Winging it like Icarus?

I could be wrong. I could. This is not my field but has Wings misunderstood who the Faculty of Advocates is aiming their criticism at?

He writes:

When the Faculty Of Advocates – the most senior body of lawyers/QCs in the country – is handing out barely-veiled smackdowns like this to the First Minister, then you know you’re in some pretty uncharted jungle.

They write:

The Faculty of Advocates is becoming increasingly concerned at the debate, both in the media and in parliament, in relation to the parliamentary committee into the investigation of harassment allegations.  The debate appears increasingly to be focussed on the courts and Crown Office. The Faculty wishes to remind all concerned of the importance of maintaining confidence in the judicial system and in the rule of law. Maintaining that confidence requires, amongst other things, recognition of the importance of the independent role of the Lord Advocate, the independent role of the courts and, perhaps most importantly, the vital place of the verdicts of impartial juries in criminal proceedings. No one in public life is beyond reproach, and healthy public debate surrounding the justice system is to be encouraged. However, when the public discourse fails to respect the basic tenets of the independence of the system, it is in danger of leading to irreparable harm. Such harm is something which might be to the detriment of Scotland as a whole in the long term.

Who, just who has been casting doubt on the independent role of the Lord Advocate?

Yesterday in Wings:

The actions in the Alex Salmond case and related actions by the Lord Advocate and Crown Agent have called its independence into question.

It’s the actions of the Lord Advocate and a coterie surrounding him that are tarnishing the entire institution. Judgement, competence and even the role itself are now called into question.

The day before that, might this be the reason for their concern?:

[The Lord Advocate] Wolffe’s stuttering, breathless performance, constantly licking his lips like a nervous lizard, had all the convincing character of a small child with a chocolate-smeared face denying any involvement in a half-eaten Black Forest Gateau – a surprising trait in a senior QC used to presenting cases in serious criminal trials.

Correct me if I’m wrong but is the smackdown for Wings and not the First Minister?
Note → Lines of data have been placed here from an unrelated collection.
(* ===== verification/Offer.v ===== *)
(** * Offer: what a provider makes available, and to whom ([crates/wc-control/src/offer.rs])

    The offer itself is data of the store ([Store.Offer]); here are its questions -- what a
    term permits, what one consumer may see, what is on its way out -- its publication from a
    manifest, the lint, and the impact of a new version on contracts already out. *)

From Stdlib Require Import ZArith.
From stdpp Require Import pretty.
From S2P Require Import Prelude Text Errors Model Json Canon Contract Artifact Log Store Std Policy.

Definition TTL_MAX_CEILING : N := 30 * 24 * 60 * 60.

(** [Option::is_none_or], and [Audience::admits]. *)
Definition is_none_or {A} (o : option A) (p : A → bool) : bool := match o with Some a => p a | None => true end.
Definition admits (a : Audience) (zone : string) (tier : Tier) : bool :=
  is_none_or (aud_zone a) (λ g, Glob_matches g zone) && is_none_or (aud_tier a) (λ t, TierMatch_matches t tier).

Definition strictness (t : Term) : N := match term_approval t with NamedConsumer => 1 | PreGranted => 0 end.

Inductive TermOutcome :=
| GrantedAlready (ttl_max : N)
| NeedsNamedApproval (ttl_max : N)
| NotOffered (item_exists : bool).

Section Digest.
Context `{Sha256}.

(** [approval_digest]. *)
Definition approver_name (a : string) : string := to_ascii_lowercase (trim_start_matches "human:" (trim_text a)).
Definition approval_digest (block : option ApprovalBlock) : string :=
  match block with
  | None => "none"
  | Some b =>
    let who := sort_dedup (filterb (λ a, negb (bool_decide (a = ""))) (map approver_name (ab_approvers b))) in
    "sha256:" +:+ sha256_hex ("min=" +:+ pretty (ab_min b) +:+ ";" +:+ join "," who)
  end.
Definition Offer_approval_digest (o : Offer) : string := approval_digest (offer_approval o).
End Digest.

Definition with_consent (o : Offer) (consent : MergeApproval) : Offer :=
  mkOffer (offer_asset o) (offer_version o) (offer_surface_kind o) (offer_surface_digest o) (offer_terms o)
    (offer_source o) (Some consent) (offer_approval o).

(** ** What an offer permits *)

(** One turn of [permits]: the best term so far, and whether any names the item. *)
Definition permits_step (item zone : string) (tier : Tier) (acc : option Term * bool) (term : Term) : option Term * bool :=
  let '(best, item_exists) := acc in
  if negb (str_in item (term_items term)) then acc
  else if negb (admits (term_to term) zone tier) then (best, true)
  else match best with
       | Some b => if (strictness term <=? strictness b)%N then (best, true) else (Some term, true)
       | None => (Some term, true)
       end.
Definition outcome_of (best : option Term) (item_exists : bool) : TermOutcome :=
  match best with
  | Some t => match term_approval t with
              | PreGranted => GrantedAlready (term_ttl_max t)
              | NamedConsumer => NeedsNamedApproval (term_ttl_max t)
              end
  | None => NotOffered item_exists
  end.
Definition permits (o : Offer) (item consumer_zone : string) (consumer_tier : Tier) : TermOutcome :=
  let '(best, item_exists) := fold_left (permits_step item consumer_zone consumer_tier) (offer_terms o) (None, false) in
  outcome_of best item_exists.
(* ===== verification/Consent.v ===== *)
(** * Consent: who asked, what was merged, and who may approve it

    [crates/wc-control/src/pipeline.rs] (which pipeline is calling and what its token proves),
    [scm.rs] (asking a source host through an operator's command), [authority.rs] (consent
    evidenced by a reviewed merge) and [proposal.rs] (a proposal as a file).

    The command is a process: [ScmShim] holds what one run of it does with a query.  The typed
    readers of JSON and TOML and base64 are third-party code: the parameter [ShimCodec]. *)

From Stdlib Require Import ZArith.
From stdpp Require Import pretty.
From S2P Require Import Prelude Text Errors Model Json Canon Contract Artifact Log Store Std Policy Issuance.

(** ** Source facts and pipelines *)

Record Asserted := mkAsserted { as_repo : string; as_git_ref : string; as_sha : string }.
Inductive SourceBinding := Proven (a : Asserted) | Verified (a : Asserted) | ByAssertion (a : Asserted) | NoBinding.

Definition strength (b : SourceBinding) : N :=
  match b with Proven _ => 3 | Verified _ => 2 | ByAssertion _ => 1 | NoBinding => 0 end.
Definition meets (b floor : SourceBinding) : bool := (strength floor <=? strength b)%N.
Definition facts (b : SourceBinding) : option Asserted :=
  match b with Proven a | Verified a | ByAssertion a => Some a | NoBinding => None end.
Definition binding_sha (b : SourceBinding) : option string := as_sha <$> facts b.
Definition binding_git_ref (b : SourceBinding) : option string := as_git_ref <$> facts b.
Definition binding_repo (b : SourceBinding) : option string := as_repo <$> facts b.
(** A document signed by [attest surface] passes stage 3 under any trusted set that holds the
    signing key, and a document that passed before under other keys passes still: signing
    again takes no earlier signature away. *)
Theorem attested_surface_verifies m key signed sigs keys k require req fetched :
  card_serde (card_header key) → signed_before m sigs → value_wf (VObject m) = true →
  (∀ input raw, ik_signer key input = Ok raw → valid k (ik_alg key) input raw = true) →
  attest_surface (VObject m) key = Ok signed → ar_card req = None → fs_raw fetched = signed →
  (keys !! ik_kid key = Some (ik_alg key, k) → alg_name (ik_alg key) ∈ ACCEPTED_ALG_NAMES →
     verify_card (mkJwksCardVerifier keys require) req fetched = Ok (mkCardProof true)) ∧
  (∀ keys', verify_card (mkJwksCardVerifier keys' require) req (mkFetchedSurface (fs_kind fetched) (VObject m)) = Ok (mkCardProof true) →
     verify_card (mkJwksCardVerifier keys' require) req fetched = Ok (mkCardProof true)).
Proof.
  intros [Hb64 Hhd Hsigs] Hold Hwf Hhonest Hatt Hreq Hf.
  destruct (attest_surface_ok m key signed sigs Hold Hwf Hatt) as (sig & raw & Ep & Es & Hraw & Hget & Hinput).
  assert (∀ keys', no_keys keys' = false → (∃ s, s ∈ sigs ++ [sig] ∧ is_ok (verify_one keys' s (b64url_encode (card_signing_input (VObject m)))) = true) →
    verify_card (mkJwksCardVerifier keys' require) req fetched = Ok (mkCardProof true)) as Hany.
  { intros keys' Hne Hsome. unfold verify_card. rewrite Hreq, Hf. cbv zeta. cbn [default from_option]. rewrite Hget, Hsigs. cbn [ok_or result_bind].
    rewrite bool_decide_eq_false_2 by (rewrite length_app; cbn; lia). cbn [jc_keys guard_err]. rewrite Hne, Hinput.
    apply (any_signature_tries keys' _ CARD_SIGNATURE_INVALID) in Hsome. by destruct (any_signature _ _ _ _). }
  split.
  - intros Hk Hacc. apply Hany; [by eapply no_keys_false|]. exists sig. split; [apply elem_of_app; right; by left|].
    enough (verify_one keys sig (b64url_encode (card_signing_input (VObject m))) = Ok (ik_kid key)) as -> by done.
    unfold verify_one, verify_raw. apply result_bind_ok. exists [("alg", VString (alg_name (ik_alg key))); ("kid", VString (ik_kid key))]. split.
    { apply protected_header_ok. exists (to_string (card_header key)). by rewrite Ep, Hb64, Hhd. }
    cbn [obj_get fst]. apply guard_err_ok. split; [done|]. apply result_bind_ok. exists (ik_kid key, (ik_alg key, k)).
    split; [by apply named_key_ok|]. apply result_bind_ok. exists true. split; [|done]. apply ok_or_ok, (crypto_verify_true valid).
    exists raw. rewrite Es, Hb64. split; [done|]. by apply Hhonest.
  - intros keys' Hbefore. unfold verify_card in Hbefore. rewrite Hreq in Hbefore. cbv zeta in Hbefore. cbn [default from_option fs_raw vget] in Hbefore.
    rewrite Hold in Hbefore. destruct sigs as [|s0 sigs]; [by apply guard_err_ok in Hbefore as [_ ?]|]. rewrite Hsigs in Hbefore. cbn [ok_or result_bind] in Hbefore.
    apply guard_err_ok in Hbefore as [_ [Hne (kid & Hkid & _)%result_bind_ok]%guard_err_ok]. cbn [jc_keys] in *. apply Hany; [done|].
    apply any_signature_ok in Hkid as (s & Hin & Hs). exists s. split; [apply elem_of_app; by left|by rewrite Hs].
Qed.
End Sound.

(** ** A small codec with the laws, and registrations under it *)

Module AttestExamples.
Import TestPrinter TestSha TestNfc.

(** Text encodings are the identity, a key is its name, and a signature by it says so. *)
Definition no_key (s : string) : option string := None.
Definition server_id : string := "spiffe://bank/mcp".
Definition header_value : Value := VObject [("alg", VString "ES256"); ("kid", VString "kt")].
Definition claims_value : Value :=
  VObject [("aud", VString "plane"); ("exp", VNumber (PosInt 900)); ("sub", VString server_id)].
Definition workload : Map := [("aud", VString "plane"); ("iss", VString "https://cluster"); ("sub", VString "ns:pay")].
Definition workload_value : Value := VObject (obj_insert "exp" (VNumber (PosInt 900)) workload).
Definition statement_about (digest : string) : Value :=
  VObject [("_type", VString IN_TOTO_STATEMENT_V1);
           ("predicate", VObject [("builder", VObject [("id", VString "ci")])]);
           ("predicateType", VString "https://slsa.dev/provenance/v1");
           ("subject", VArray [VObject [("digest", VObject [("sha256", VString digest)])]])].
Definition plane_key : IssuerKey := mkIssuerKey "kc" ES256 Local (λ _, Ok "by kc").
#[export] Instance parse : SerdeParse := λ s,
  if bool_decide (s = "h") then Some header_value
  else if bool_decide (s = "b") then Some claims_value
  else if bool_decide (s = "o") then Some workload_value
  else if bool_decide (s = "this") then Some (statement_about "ab")
  else if bool_decide (s = "other") then Some (statement_about "cd")
  else if bool_decide (s = to_string (card_header plane_key)) then Some (card_header plane_key)
  else None.
#[export] Instance jose : Jose := {|
  EncodingKey := unit; DecodingKey := string;
  encoding_from_ec_pem _ := None; encoding_from_ed_pem _ := None;
  decoding_from_ec_pem := no_key; decoding_from_ed_pem := no_key; decoding_from_jwk _ := None; jwkset_from_str _ := None;
  crypto_sign _ _ _ := None; b64url_encode s := s; b64url_decode s := Some s;
  header_to_vec _ := ""; decode_header _ := None; payload_to_vec _ := ""; payload_from_value _ := None; jwt_decode _ _ _ := None
|}.
#[export] Instance tables : CharTables := {| is_alphanumeric c := is_ascii_alphanumeric c; to_lowercase s := s |}.
Definition valid (key : string) (_ : Algorithm) (_ sig : string) : bool := bool_decide (sig = "by " +:+ key).
Definition validity : @DecodingKey jose → Algorithm → string → string → bool := valid.
Definition token : string := compact "h" "b" "by kt".
Definition svid_of (vd : Validation) (t : string) (key : string) : option SvidClaims :=
  if bool_decide (t = token ∧ key = "kt" ∧ vd_audience vd = "plane" ∧ vd_issuer vd = None) then Some (mkSvidClaims server_id 900 None) else None.
Definition workload_token : string := compact "h" "o" "by kt".
Definition oidc_of (vd : Validation) (t : string) (key : string) : option OidcClaims :=
  if bool_decide (t = workload_token ∧ key = "kt" ∧ vd_audience vd = "plane" ∧ vd_issuer vd = Some "https://cluster")
  then Some (mkOidcClaims 900 None workload) else None.
Definition signature_of (v : Value) : option CardSignature :=
  p ← (vget "protected" v ≫= as_str); s ← (vget "signature" v ≫= as_str); Some (mkCardSignature p s).
Definition dsse_signature_of (v : Value) : option DsseSignature :=
  s ← (vget "sig" v ≫= as_str); Some (mkDsseSignature (default "" (vget "keyid" v ≫= as_str)) s).
Fixpoint all_of {A} (f : Value → option A) (l : list Value) : option (list A) :=
  match l with [] => Some [] | v :: l => x ← f v; xs ← all_of f l; Some (x :: xs) end.
#[export] Instance codec : AttestCodec := {|
  crypto_verify sg msg key alg := Some (valid key alg msg sg);
  b64_standard s := Some s;
  svid_decode vd t key := svid_of vd t key;
  oidc_decode vd t key := oidc_of vd t key;
  card_signatures_from_value v := l ← as_array v; all_of signature_of l;
  dsse_from_value v :=
    p ← (vget "payload" v ≫= as_str); t ← (vget "payloadType" v ≫= as_str); l ← (vget "signatures" v ≫= as_array);
    sigs ← all_of dsse_signature_of l; Some (mkDsseEnvelope p t sigs)
|}.
#[export] Instance laws : AttestLaws validity.
Proof.
  split.
  - intros sg msg key alg. cbn. split; [intros [= Hv]; by exists sg|]. intros (sig & [= <-] & Hv). by f_equal.
  - intros vd t key c. cbn. unfold svid_of. case_bool_decide as Hc; [|done]. destruct Hc as (-> & -> & Ha & Hi). intros [= <-].
    exists claims_value. split_and!; [|split|done|done|].
    + by exists "h", "b", "by kt", "by kt", "b".
    + left. by rewrite Ha.
    + intros iss E. rewrite Hi in E. done.
    + intros n. by split.
  - intros vd t key c. cbn. unfold oidc_of. case_bool_decide as Hc; [|done]. destruct Hc as (-> & -> & Ha & Hi). intros [= <-].
    exists workload_value. split_and!; [|split|done| |].
    + by exists "h", "o", "by kt", "by kt", "o".
    + left. by rewrite Ha.
    + intros iss E. rewrite Hi in E. injection E as <-. by left.
    + intros n. by split.
    + intros k x Hk. unfold workload_value, vget. rewrite obj_get_insert. case_bool_decide as E; [|done]. by subst k.
Qed.
Lemma serde : card_serde (card_header plane_key).
Proof.
  split; [done|vm_compute; reflexivity|]. intros sigs. cbn. induction sigs as [|[p s] sigs IH]; [done|].
  cbn [map all_of signature_value signature_of]. by rewrite IH.
Qed.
35 thoughts on “Winging it like Icarus?

    1. Undoubtedly Wings should be subject to scrutiny and criticism where appropriate. In part, that may have been the intention of the Faculty of Advocates.
      However I cannot see how the comments by the Faculty of Advocates relating to “debate….. in parliament” and “the vital place of the verdicts of impartial juries in criminal proceedings” can be fairly described as directed at Wings. Stuart Campbell is neither a member of parliament, nor I believe, has he criticised the verdict of the jury.
      On the other hand, the First Minister amongst others, continues to refer to the women complainants in the criminal case against Alex Salmond as victims despite the verdicts of the jury.
      Finally, perhaps doubt regarding the independence of the Lord Advocate would not arisen had it not been for his controversial dual role as head of the Crown Office and Procurator Fiscal Service and also a government minister and its principal legal advisor.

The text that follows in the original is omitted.